● Work request
Show every line in the material below in which the string "EmptyString" appears.

--- START ---

Definition time : M Q := n ← tick; mret (time_time E n).
Definition datetime_now_isoformat : M string :=
  n ← tick; mret (now_isoformat E n).

(** [if metrics_log: ... return filename] else [return None]. *)
Definition save_metrics_to_excel : M (option string) :=
  log ← get_metrics_log;
  match log with
  | [] => mret None
  | _ :: _ =>
      n ← tick;
      let filename := "metrics_" +:+ now_strftime E n +:+ ".xlsx" in
      write_file filename log;;
      mret (Some filename)
  end.

Definition get_metrics : M response :=
  log ← get_metrics_log;
  mret (Response 200 (JArr (JObj <$> log))).

Definition export_metrics : M response :=
  filename ← save_metrics_to_excel;
  match filename with
  | Some f => mret (jsonify [("status", JStr "success"); ("filename", JStr f)] 200)
  | None =>
      mret (jsonify [("status", JStr "error");
                     ("message", JStr "No metrics to export")] 200)
  end.

(** [not data or key not in data]. *)
Definition lacks (key : string) (data : option dict) : bool :=
  match data with
  | None => true
  | Some d => bool_decide (size d = 0) || negb (bool_decide (is_Some (d !! key)))
  end.

(** [data[key]], once [key in data] is known. *)
Definition subscript (key : string) (data : option dict) : M json :=
  match data ≫= (.!! key) with
  | Some v => mret v
  | None => mthrow (Exn OtherException key)
  end.

(** [header, base64_data = audio_data_uri.split(',')]. *)
Definition split_data_uri (audio_data_uri : json) : M (string * string) :=
  match audio_data_uri with
  | JStr s =>
      match Py.split "," s with
      | [header; base64_data] => mret (header, base64_data)
      | [] | [_] => mthrow (Exn ValueError "not enough values to unpack (expected 2)")
      | _ => mthrow (Exn ValueError "too many values to unpack (expected 2)")
      end
  | _ => mthrow (Exn AttributeError "object has no attribute 'split'")
  end.

(** [header.split(':')[1].split(';')[0] if ':' in header else "audio/wav"]. *)
Definition mime_type_of (header : string) : string :=
  if Py.contains ":" header then
    match Py.split ":" header with
    | _ :: after :: _ =>
        match Py.split ";" after with
        | m :: _ => m
        | [] => ""
        end
    | _ => ""
    end
  else "audio/wav".
(** * Keyword classification, bucket allocation and deduplication
      of the legal-dataset download scripts

    A shallow embedding of the classification / routing logic of
    - [download_cuad_contracts.py]   (module [Cuad]),
    - [download_fund_sec_filings.py] (module [FundFilings]),
    - [download_fund_sec_expanded.py] (module [FundExpanded]),
    - [download_fund_formation.py]   (module [FundFormation]),
    - [download_sec_side_letters.py] (module [SideLetters]),
    together with the properties stated about them. *)

From Stdlib Require Import Ascii String.
From stdpp Require Import base option list strings gmap pretty sorting.

Local Open Scope string_scope.
Local Open Scope nat_scope.
Local Open Scope list_scope.

(** ** Python string operations used by the scripts

    A [str] is modelled as a [string] of 8-bit characters.  [lower] is
    [str.lower] on ASCII text: the letters [A]-[Z] are mapped to [a]-[z], every
    other character is left as it is. *)
Module PyStr.

Definition lower_char (c : ascii) : ascii :=
  let n := nat_of_ascii c in
  if (65 <=? n) && (n <=? 90) then ascii_of_nat (n + 32) else c.

Fixpoint lower (s : string) : string :=
  match s with
  | EmptyString => EmptyString
  | String c s' => String (lower_char c) (lower s')
  end.

(** [startswith s p] is [s.startswith(p)]. *)
Fixpoint startswith (s p : string) : bool :=
  match p, s with
  | EmptyString, _ => true
  | String _ _, EmptyString => false
  | String a p', String b s' => if decide (a = b) then startswith s' p' else false
  end.

(** [str_in kw s] is the Python expression [kw in s]. *)
Fixpoint str_in (kw s : string) : bool :=
  if startswith s kw then true
  else match s with
       | EmptyString => false
       | String _ s' => str_in kw s'
       end.

(** [endswith s p] is [s.endswith(p)]. *)
Definition endswith (s p : string) : bool :=
  startswith (String.rev s) (String.rev p).

(** [replace_char a r s] is [s.replace(a, r)] for a one-character [a]. *)
Fixpoint replace_char (a : ascii) (r : string) (s : string) : string :=
  match s with
  | EmptyString => EmptyString
  | String c s' =>
      if decide (c = a) then r +:+ replace_char a r s'
      else String c (replace_char a r s')
  end.

Fixpoint has_char (a : ascii) (s : string) : bool :=
  match s with
  | EmptyString => false
  | String c s' => if decide (c = a) then true else has_char a s'
  end.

--- END ---

● Exercise output
  | EmptyString => EmptyString
  | EmptyString, _ => true
  | String _ _, EmptyString => false
       | EmptyString => false
  | EmptyString => EmptyString
  | EmptyString => false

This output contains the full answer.